## EXERCISE DETAILS
Each line in the entries below that holds the word "pending" belongs in the answer.

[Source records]
============

(** [e.name === 'NotAllowedError' || e.message?.includes('Permission denied')] *)
Definition isCancellation (e : JsError) : bool :=
  match err_name e with
  | Some n => String.eqb n "NotAllowedError"
  | None => false
  end
  || match err_message e with
     | Some m => JS.includes m "Permission denied"
     | None => false
     end.

(** [toggleScreenShare] up to its [await]: the result is the [newState] of
    the call now in flight, or [None] when the handler returned early. *)
Definition toggleScreenShare_call (env : Env) (r : State)
  : Action (option bool) :=
  match localParticipant env with
  | None =>
      toast (toast_error "ユーザー情報が取得できません") ;;
      ret None
  | Some _ =>
      let newState := negb (isScreenSharing r) in
      transport (setScreenShareEnabled newState false) ;;
      ret (Some newState)
  end.

(** [toggleScreenShare] from its [await] on. *)
Definition toggleScreenShare_settled (newState : bool) (res : Settled unit)
  : Action unit :=
  match res with
  | Fulfilled _ => setIsScreenSharing newState
  | Rejected e =>
      console (console_warn "Screen share failed:" e) ;;
      (if isCancellation e
       then toast (toast_info "キャンセルしました")
       else toast (toast_error "画面共有を開始できませんでした")) ;;
      setIsScreenSharing false
  end.

(** The whole handler, when nothing else runs while the call is in
    flight. *)
Definition toggleScreenShare (env : Env) (r : State) (res : Settled unit)
  : Action unit :=
  pending <- toggleScreenShare_call env r ;;
  match pending with
  | Some newState => toggleScreenShare_settled newState res
  | None => ret tt
  end.

Definition handleScreenSelect (env : Env) (id : string) : Action unit :=
  ipc_selectScreenSource env (Some id) ;;
  setShowScreenPickerModal false.

Definition handleScreenPickerCancel (env : Env) : Action unit :=
  ipc_selectScreenSource env None ;;
  setShowScreenPickerModal false ;;
  setIsScreenSharing false.

(** ** Device switch *)

(** [handleDeviceChange] up to its [await]: [true] when the call was
    issued. *)
Definition handleDeviceChange_call (env : Env) (k : MediaDeviceKind)
  (id : string) : Action bool :=
  match room env with
  | None => ret false
  | Some _ => transport (switchActiveDevice k id) ;; ret true
  end.

(** [handleDeviceChange] from its [await] on.  The boolean the transport
    resolves with is not looked at. *)
Definition handleDeviceChange_settled (k : MediaDeviceKind) (id : string)
  (res : Settled bool) : Action unit :=
  match res with
  | Fulfilled _ =>
      (if MediaDeviceKind_eqb k audioinput then setSelectedMicId id
       else ret tt) ;;
      (if MediaDeviceKind_eqb k videoinput then setSelectedCameraId id
       else ret tt) ;;
      (if MediaDeviceKind_eqb k audiooutput then setSelectedSpeakerId id
       else ret tt) ;;
      toast (toast_success "デバイスを変更しました")
  | Rejected e =>
      console (console_error e) ;;
      toast (toast_error "切り替えに失敗しました")
  end.

Definition handleDeviceChange (env : Env) (k : MediaDeviceKind) (id : string)
  (res : Settled bool) : Action unit :=
  issued <- handleDeviceChange_call env k id ;;
  if issued then handleDeviceChange_settled k id res else ret tt.

(** ** Chat *)

(** The clock as a handler reads it: [now] is what [Date.now()] returns,
    [date] the time value of [new Date()]. *)
Record Clock := { now : Z; date : Date }.

Definition handleSendChat (env : Env) (r : State) (c : Clock) : Action unit :=
  if JS.truthy (JS.trim (chatInput r))
  then
    setChatMessages
      (chatMessages r ++
       [ {| ChatMessage.id := JS.Number_toString (now c);
            ChatMessage.sender := User.name (currentUser env);
            ChatMessage.message := chatInput r;
            ChatMessage.timestamp := date c;
            ChatMessage.isAI := None;
            ChatMessage.fileUrl := None |} ]) ;;
    setChatInput []
  else ret tt.

(** The [onchange] callback of the file input that [handleFileAttach]
    opens: [file] is [e.target.files[0]], [fileUrl] what
    [URL.createObjectURL] returns for it. *)
Definition handleFileAttach_onchange (env : Env) (file : option JS.text)
  (fileUrl : string) (c : Clock) : Action unit :=
  match file with
  | Some fileName =>
      let newMessage :=
        {| ChatMessage.id := JS.Number_toString (now c);
           ChatMessage.sender := User.name (currentUser env);
           ChatMessage.message := fileName;
           ChatMessage.fileUrl := Some fileUrl;
           ChatMessage.timestamp := date c;
           ChatMessage.isAI := Some false |} in
      prev <- current chatMessages ;;
      setChatMessages (prev ++ [newMessage])
  | None => ret tt
  end.

Definition handleStickerSelect (env : Env) (r : State) (sticker : JS.text)
  (c : Clock) : Action unit :=
  setChatMessages
    (chatMessages r ++
     [ {| ChatMessage.id := JS.Number_toString (now c);
          ChatMessage.sender := User.name (currentUser env);
          ChatMessage.message := sticker;
          ChatMessage.timestamp := date c;
          ChatMessage.isAI := None;
          ChatMessage.fileUrl := None |} ]) ;;
  setShowStickerPicker false.

(** ** End of the meeting *)

(** [Date.prototype.toISOString], for the valid dates that [new Date()]
    gives. *)
Module ISO.

Fixpoint zeros (n : nat) : string :=
  match n with
  | O => ""
  | S k => "0" ++ zeros k
  end.

(** Decimal digits of a non-negative number, padded to [width]. *)
Definition pad (width : nat) (n : Z) : string :=
  let d := JS.Number_toString n in
  zeros (width - String.length d) ++ d.

(** Year, month and day of the day number [z] (days since 1970-01-01) in
    the proleptic Gregorian calendar. *)
Definition civil (z : Z) : Z * Z * Z :=
  let z := (z + 719468)%Z in
  let era := (z / 146097)%Z in
  let doe := (z - era * 146097)%Z in
  let yoe := ((doe - doe / 1460 + doe / 36524 - doe / 146096) / 365)%Z in
  let doy := (doe - (365 * yoe + yoe / 4 - yoe / 100))%Z in
  let mp := ((5 * doy + 2) / 153)%Z in
  let d := (doy - (153 * mp + 2) / 5 + 1)%Z in
  let m := (if mp <? 10 then mp + 3 else mp - 9)%Z in
  let y := (yoe + era * 400 + (if m <=? 2 then 1 else 0))%Z in
  (y, m, d).

Definition year (y : Z) : string :=
  if ((0 <=? y) && (y <=? 9999))%Z then pad 4 y
  else (if (y <? 0)%Z then "-" else "+") ++ pad 6 (Z.abs y).

Definition toISOString (t : Date) : string :=
  let ms := (t mod 86400000)%Z in
  let '(y, m, d) := civil (t / 86400000)%Z in
  year y ++ "-" ++ pad 2 m ++ "-" ++ pad 2 d ++ "T"
  ++ pad 2 (ms / 3600000)%Z ++ ":" ++ pad 2 (ms / 60000 mod 60)%Z ++ ":"
  ++ pad 2 (ms / 1000 mod 60)%Z ++ "." ++ pad 3 (ms mod 1000)%Z ++ "Z".

End ISO.

Definition Lang_toString (l : Lang) : string :=
  match l with ja => "ja" | ko => "ko" end.

(** The world as a handler reads it. *)
Definition localStorage_getItem_meetings
  : Action (option (list MeetingRecord.t)) :=
  fun s w => (storedMeetings w, s, w).

(** The object literal [meetingRecord] of [confirmEndMeeting]; [date c] is
    [endTime], [now c] the [Date.now()] of the record id. *)
Definition meetingRecord (env : Env) (r : State) (c : Clock)
  : MeetingRecord.t :=
  {| MeetingRecord.id := JS.Number_toString (now c);
     MeetingRecord.title := meetingTitle env;
     MeetingRecord.startTime := ISO.toISOString (startTime env);
     MeetingRecord.endTime := ISO.toISOString (date c);
     MeetingRecord.participants :=
       {| MeetingRecord.p_id := "me";
          MeetingRecord.p_name := User.name (currentUser env);
          MeetingRecord.p_language := User.language (currentUser env) |}
       :: map (fun p =>
                 {| MeetingRecord.p_id := Participant.id p;
                    MeetingRecord.p_name := Participant.name p;
                    MeetingRecord.p_language :=
                      Some (JS.or_undef
                              (option_map Lang_toString (Participant.language p))
                              "ja") |})
              (participants r);
     MeetingRecord.translationLog :=
       map (fun log =>
              {| MeetingRecord.t_id := TranslationLog.id log;
                 MeetingRecord.t_speaker := TranslationLog.speaker log;
                 MeetingRecord.t_originalText := TranslationLog.originalText log;
                 MeetingRecord.t_translatedText :=
                   TranslationLog.translatedText log;
                 MeetingRecord.t_originalLang :=
                   match TranslationLog.originalLang log with
                   | ja => "🇯🇵 日本語"
                   | ko => "🇰🇷 한국어"
                   end;
                 MeetingRecord.t_translatedLang :=
                   match TranslationLog.originalLang log with
                   | ja => "🇰🇷 한국어"
                   | ko => "🇯🇵 日本語"
                   end;
                 MeetingRecord.t_timestamp :=
                   ISO.toISOString (TranslationLog.timestamp log) |})
           (translationLogs r);
     MeetingRecord.chatMessages :=
       map (fun msg =>
              {| MeetingRecord.c_id := ChatMessage.id msg;
                 MeetingRecord.c_userName := ChatMessage.sender msg;
                 MeetingRecord.c_message := ChatMessage.message msg;
                 MeetingRecord.c_timestamp :=
                   ISO.toISOString (ChatMessage.timestamp msg);
                 MeetingRecord.c_isAI := ChatMessage.isAI msg |})
           (chatMessages r);
     MeetingRecord.summary_ :=
       {| MeetingRecord.keyPoints :=
            [ "プロジェクトの進捗状況について全体的な共有が行われました";
              "次期スプリントの計画とマイルストーンが確認されました";
              "日韓チーム間のコラボレーションが順調に進んでいることが報告されました";
              "技術的な課題について建設的な議論が行われました" ];
          MeetingRecord.actionItems :=
            [ ("次回ミーティングまでに各チームがタスクを完了する（"
               ++ JS.or_undef (option_map Participant.name
                                 (nth_error (participants r) 0)) "担当者A"
               ++ "）")%string;
              ("KPI レポートを作成し共有する（"
               ++ JS.or_undef (option_map Participant.name
                                 (nth_error (participants r) 1)) "担当者B"
               ++ "）")%string;
              ("デザインレビューを実施する（" ++ User.name (currentUser env)
               ++ "）")%string;
              "技術ドキュメントを更新する（Uri-Tomo AI）" ];
          MeetingRecord.decisions :=
            [ "次期スプリントのリリース日を2週間後に設定";
              "隔週で日韓合同ミーティングを継続実施";
              "Uri-TomoのAI翻訳機能を全プロジェクトに展開" ] |} |}.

============

## REPLY
  pending <- toggleScreenShare_call env r ;;
  match pending with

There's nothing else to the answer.